(* ===== verification/Policy.v ===== *)
(** * HTTP cache policy

    Models [backend/main/src/resource_cache/policy.rs]: what a stored response may be used
    for (freshness, revalidation, range requests) and which of its headers are kept. The
    header map is the [http] crate's and the dates are [httpdate]'s: the [HttpHeaders]
    interface. The clock is an argument: one reading per call. *)
From S2P Require Import Prelude Text.
From stdpp Require Import options.
From Stdlib Require Import Ascii.
#[local] Set Default Proof Using "Type*".

Open Scope Z_scope.

(** ** Third-party code *)

Class HttpHeaders (H V : Type) := {
  hm_new : H;
  hm_get_all : H → string → list V;
  hm_remove : string → H → H;
  hm_append : string → V → H → H;
  hm_insert : string → V → H → H;
  hm_iter : H → list (string * V);
  hv_to_str : V → option string;
  hv_from_str : string → option V;
  hn_from_bytes : string → option string;
  (** Seconds since the epoch, negative before it. *)
  parse_http_date : string → option Z;
  fmt_http_date : Z → string;
}.

(** A name the code writes out: a lower-case token below the crate's length limit. *)
Definition plain_name (k : string) : bool :=
  negb (is_empty k) && (slen k <? 65536)
  && string_all (λ c, is_lower c || is_digit c || Ascii.eqb c (chr 45)) k.

(** The documented behaviour of the header map: a multimap from canonical names. *)
Class HttpHeadersLaws (H V : Type) `{HttpHeaders H V} : Prop := {
  hn_plain k : plain_name k = true → hn_from_bytes k = Some k;
  hn_canonical k c : hn_from_bytes k = Some c → c = to_ascii_lowercase k ∧ hn_from_bytes c = Some c;
  get_all_new k : hm_get_all hm_new k = [];
  get_all_append k v h j : hn_from_bytes k = Some k → hn_from_bytes j = Some j →
    hm_get_all (hm_append k v h) j = if str_eqb j k then hm_get_all h j ++ [v] else hm_get_all h j;
  get_all_insert k v h j : hn_from_bytes k = Some k → hn_from_bytes j = Some j →
    hm_get_all (hm_insert k v h) j = if str_eqb j k then [v] else hm_get_all h j;
  get_all_remove k h j : hn_from_bytes j = Some j →
    hm_get_all (hm_remove k h) j =
      if bool_decide (hn_from_bytes k = Some j) then [] else hm_get_all h j;
  iter_names h k v : (k, v) ∈ hm_iter h → hn_from_bytes k = Some k;
  iter_values h k : hn_from_bytes k = Some k →
    (filter (λ kv, str_eqb kv.1 k) (hm_iter h)).*2 = hm_get_all h k;
  hv_roundtrip v s : hv_to_str v = Some s → hv_from_str s = Some v;
  fmt_date_value t : is_Some (hv_from_str (fmt_http_date t));
}.

Definition Headers : Type := list (string * string).
Definition DATE_CLOCK_MARGIN : Z := 60.

Section Policy.
Context {H V : Type} `{!HttpHeaders H V}.

(** ** Header access *)

Definition get (headers : H) (key : string) : option V := head (hm_get_all headers key).
Definition contains_key (headers : H) (key : string) : bool :=
  bool_decide (is_Some (get headers key)).
Definition value (headers : H) (key : string) : option string := get headers key ≫= hv_to_str.

Definition restore_one (result : H) (kv : string * string) : H :=
  match hn_from_bytes kv.1, hv_from_str kv.2 with
  | Some key, Some val => hm_append key val result
  | _, _ => result
  end.
Definition restore (headers : Headers) : H := fold_left restore_one headers hm_new.

Definition hop_by_hop : list string :=
  ["connection"; "proxy-connection"; "keep-alive"; "proxy-authenticate"; "proxy-authorization";
   "te"; "trailer"; "transfer-encoding"; "upgrade"; "set-cookie"]%string.
(** The names the Connection header lists. *)
Definition connection_names (headers : H) : list string :=
  (λ s, to_ascii_lowercase (trim s)) <$> split_char (chr 44) (opt_default ""%string (value headers "connection")).
Definition remove_all (names : list string) (headers : H) : H :=
  fold_left (λ h name, hm_remove name h) names headers.
Definition forwarded (headers : H) : H :=
  let connection := connection_names headers in
  let result := remove_all hop_by_hop headers in
  remove_all connection result.

Definition kept_name (k : string) : bool :=
  negb (existsb (str_eqb k) ["content-length"; "content-range"]%string).
Definition saved (headers : H) : Headers :=
  omap (λ kv, v ← hv_to_str kv.2; Some (kv.1, v))
    (filter (λ kv, kept_name kv.1) (hm_iter (forwarded headers))).

(** ** Cache-Control *)

(** The parts of a list separated by commas outside quotes, and whether a quote is open at
    the end; the part after the last comma is dropped when one is. *)
Fixpoint parts (quoted : bool) (part : string) (text : string) : list string * bool :=
  match text with
  | EmptyString => if quoted then ([], true) else ([part], false)
  | String c text =>
    let quoted := if Ascii.eqb c dquote then negb quoted else quoted in
    if Ascii.eqb c (chr 44) && negb quoted
    then let '(rest, q) := parts quoted "" text in (part :: rest, q)
    else parts quoted (part +:+ String c "")%string text
  end.
Definition directive (part : string) : option (string * option string) :=
  let part := trim part in
  let '(name, arg) := match split_once (chr 61) part with
                      | Some (n, v) => (n, Some (trim_matches1 dquote (trim v)))
                      | None => (part, None)
                      end in
  if is_empty name then None else Some (to_ascii_lowercase (trim name), arg).
Definition text_directives (text : string) : list (string * option string) :=
  let '(ps, quoted) := parts false "" text in
  omap directive ps ++ (if quoted then [("no-store"%string, None)] else []).
Definition directives (headers : H) : list (string * option string) :=
  hm_get_all headers "cache-control" ≫= λ header,
    match hv_to_str header with
    | Some text => text_directives text
    | None => [("no-store"%string, None)]
    end.
Definition has (ds : list (string * option string)) (key : string) : bool :=
  existsb (λ d, str_eqb d.1 key) ds.

Definition date (headers : H) (name : string) : option Z :=
  v ← value headers name; d ← parse_http_date v; if 0 <=? d then Some d else None.

(** ** The policy of a response *)

Inductive RangeValidator :=
| StrongETag (v : string)
| LastModified (v : string) (date : Z).

Definition RangeValidator_value (r : RangeValidator) : string :=
  match r with StrongETag v => v | LastModified v _ => v end.
Definition RangeValidator_matches (r : RangeValidator) (headers : H) : bool :=
  match r with
  | StrongETag v => bool_decide (value headers "etag" = Some v)
  | LastModified v _ =>
    negb (contains_key headers "etag") && bool_decide (value headers "last-modified" = Some v)
  end.

Record Policy := mk_Policy {
  stored : Z; initial_age : Z; lifetime : Z; no_cache : bool; store : bool;
  etag : option string; modified : option string; range_validator : option RangeValidator
}.

(** An entity tag in quotes, of the characters RFC 9110 allows; weak tags are not. *)
Definition etagc (c : ascii) : bool :=
  (code c =? 33) || ((35 <=? code c) && (code c <=? 126)) || (128 <=? code c).
Definition strong_etag (s : string) : bool :=
  match s with
  | String c r =>
    (2 <=? slen s) && Ascii.eqb c dquote &&
    match srev r with
    | String d m => Ascii.eqb d dquote && string_all etagc m
    | EmptyString => false
    end
  | EmptyString => false
  end.

Definition max_age (ds : list (string * option string)) : list (string * option string) :=
  filter (λ d, str_eqb d.1 "max-age") ds.
Definition response_lifetime (headers : H) (ds : list (string * option string)) (received : Z) : Z :=
  match max_age ds with
  | [] => match date headers "expires" with
          | Some expires => sat_sub expires (opt_default received (date headers "date"))
          | None => 0
          end
  | [(_, arg)] => opt_default 0 (arg ≫= parse_u64)
  | _ => 0
  end.
Definition varies (headers : H) : bool :=
  existsb (λ v, match hv_to_str v with
                | Some v => existsb (λ v, str_eqb (trim v) "*") (split_char (chr 44) v)
                | None => false
                end) (hm_get_all headers "vary").
Definition response_store (headers : H) (ds : list (string * option string)) : bool :=
  forallb (λ kv, bool_decide (is_Some (hv_to_str kv.2))) (hm_iter headers)
  && negb (has ds "no-store") && negb (has ds "must-understand") && negb (varies headers)
  && is_none_or (value headers "content-encoding") (eq_ignore_ascii_case "identity").
Definition response_validator (headers : H) : option RangeValidator :=
  match value headers "etag" with
  | Some etag => if strong_etag etag then Some (StrongETag etag) else None
  | None =>
    modified ← date headers "last-modified";
    date ← date headers "date";
    if DATE_CLOCK_MARGIN <=? sat_sub date modified
    then v ← value headers "last-modified"; Some (LastModified v date)
    else None
  end.
Definition from_response (headers : H) (sent received : Z) : Policy :=
  let ds := directives headers in
  mk_Policy received
    (Z.max (sat_sub received (opt_default received (date headers "date")))
       (sat_add (opt_default 0 (value headers "age" ≫= parse_u64)) (sat_sub received sent)))
    (response_lifetime headers ds received)
    (has ds "no-cache") (response_store headers ds)
    (value headers "etag") (value headers "last-modified") (response_validator headers).

(** ** Using a stored response *)

Definition age (p : Policy) (now : Z) : Z :=
  if now <? stored p then u64_max else sat_add (initial_age p) (sat_sub now (stored p)).

(** The loop over the request's directives: [None] for its early return. *)
Fixpoint request_lifetime (age : Z) (ds : list (string * option string)) (lifetime : Z) : option Z :=
  match ds with
  | [] => Some lifetime
  | (key, arg) :: ds =>
    let lifetime := if str_eqb key "max-age"
                    then Z.min lifetime (opt_default 0 (arg ≫= parse_u64)) else lifetime in
    if str_eqb key "min-fresh" && (lifetime <=? sat_add (opt_default u64_max (arg ≫= parse_u64)) age)
    then None else request_lifetime age ds lifetime
  end.
Definition fresh (p : Policy) (request : H) (now : Z) : bool :=
  if negb (contains_key request "cache-control")
     && is_some_and (value request "pragma") (eq_ignore_ascii_case "no-cache") then false
  else
    let ds := directives request in
    if no_cache p || existsb (λ d, str_eqb d.1 "no-cache" || str_eqb d.1 "no-store") ds then false
    else match request_lifetime (age p now) ds (lifetime p) with
         | None => false
         | Some lifetime => age p now <? lifetime
         end.

Definition range_value (p : Policy) : option string :=
  match range_validator p with
  | Some r => Some (RangeValidator_value r)
  | None => v ← etag p; if strong_etag v then Some v else None
  end.
Definition matches_range (p : Policy) (headers : H) : bool :=
  match range_validator p with
  | Some r => RangeValidator_matches r headers
  | None => is_some_and (range_value p) (λ v, bool_decide (value headers "etag" = Some v))
  end.
Definition conditional (p : Policy) : H :=
  match etag p with
  | Some value =>
    match hv_from_str value with Some v => hm_insert "if-none-match" v hm_new | None => hm_new end
  | None =>
    match modified p ≫= hv_from_str with
    | Some v => hm_insert "if-modified-since" v hm_new | None => hm_new
    end
  end.

Definition request_no_store (headers : H) : bool := has (directives headers) "no-store".
Definition only_cached (headers : H) : bool := has (directives headers) "only-if-cached".

(** A 304 answer updates the stored headers; [None] where [unwrap] panics. *)
Definition replace_header (new : H) (merged : H) (kv : string * string) : H :=
  fold_left (λ m val, hm_append kv.1 val m) (hm_get_all new kv.1) (hm_remove kv.1 merged).
Definition merge_validation (old : Headers) (new : H) (now : Z) : option H :=
  let merged := fold_left (replace_header new) (saved new) (restore old) in
  let merged := hm_remove "age" merged in
  merged ← (if contains_key new "date" then Some merged
            else v ← hv_from_str (fmt_http_date now); Some (hm_insert "date" v merged));
  Some match get new "age" with Some age => hm_insert "age" age merged | None => merged end.

Definition tag_matches (p : Policy) (tag : string) : bool :=
  str_eqb (trim tag) "*"
  || is_some_and (etag p) (λ etag,
       str_eqb (trim_start_matches "W/" (trim tag)) (trim_start_matches "W/" etag)).
Definition not_modified (p : Policy) (request : H) : bool :=
  match value request "if-none-match" with
  | Some tags => existsb (tag_matches p) (split_char (chr 44) tags)
  | None =>
    match date request "if-modified-since", modified p ≫= parse_http_date with
    | Some since, Some modified => modified <=? since
    | _, _ => false
    end
  end.

(** ** The header map *)

Section Laws.
Context `{!HttpHeadersLaws H V}.

Lemma remove_all_get names k : hn_from_bytes k = Some k → ∀ h,
  hm_get_all (remove_all names h) k =
    if existsb (λ n, bool_decide (hn_from_bytes n = Some k)) names then [] else hm_get_all h k.
Proof.
  intros Hk. unfold remove_all. induction names as [|n names IH]; intros h; cbn; [done|].
  rewrite IH, get_all_remove by done. destruct (bool_decide (hn_from_bytes n = Some k)); cbn.
  - by destruct (existsb _ names).
  - done.
Qed.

- _TASK REQUIREMENTS_: Please transcribe, exactly and with nothing added, the lines from the first line of the material above through the line that contains "hm_get_all (hm_append k".

- _ANSWER TO THIS PROBLEM_:
(* ===== verification/Policy.v ===== *)
(** * HTTP cache policy

    Models [backend/main/src/resource_cache/policy.rs]: what a stored response may be used
    for (freshness, revalidation, range requests) and which of its headers are kept. The
    header map is the [http] crate's and the dates are [httpdate]'s: the [HttpHeaders]
    interface. The clock is an argument: one reading per call. *)
From S2P Require Import Prelude Text.
From stdpp Require Import options.
From Stdlib Require Import Ascii.
#[local] Set Default Proof Using "Type*".

Open Scope Z_scope.

(** ** Third-party code *)

Class HttpHeaders (H V : Type) := {
  hm_new : H;
  hm_get_all : H → string → list V;
  hm_remove : string → H → H;
  hm_append : string → V → H → H;
  hm_insert : string → V → H → H;
  hm_iter : H → list (string * V);
  hv_to_str : V → option string;
  hv_from_str : string → option V;
  hn_from_bytes : string → option string;
  (** Seconds since the epoch, negative before it. *)
  parse_http_date : string → option Z;
  fmt_http_date : Z → string;
}.

(** A name the code writes out: a lower-case token below the crate's length limit. *)
Definition plain_name (k : string) : bool :=
  negb (is_empty k) && (slen k <? 65536)
  && string_all (λ c, is_lower c || is_digit c || Ascii.eqb c (chr 45)) k.

(** The documented behaviour of the header map: a multimap from canonical names. *)
Class HttpHeadersLaws (H V : Type) `{HttpHeaders H V} : Prop := {
  hn_plain k : plain_name k = true → hn_from_bytes k = Some k;
  hn_canonical k c : hn_from_bytes k = Some c → c = to_ascii_lowercase k ∧ hn_from_bytes c = Some c;
  get_all_new k : hm_get_all hm_new k = [];
  get_all_append k v h j : hn_from_bytes k = Some k → hn_from_bytes j = Some j →
    hm_get_all (hm_append k v h) j = if str_eqb j k then hm_get_all h j ++ [v] else hm_get_all h j;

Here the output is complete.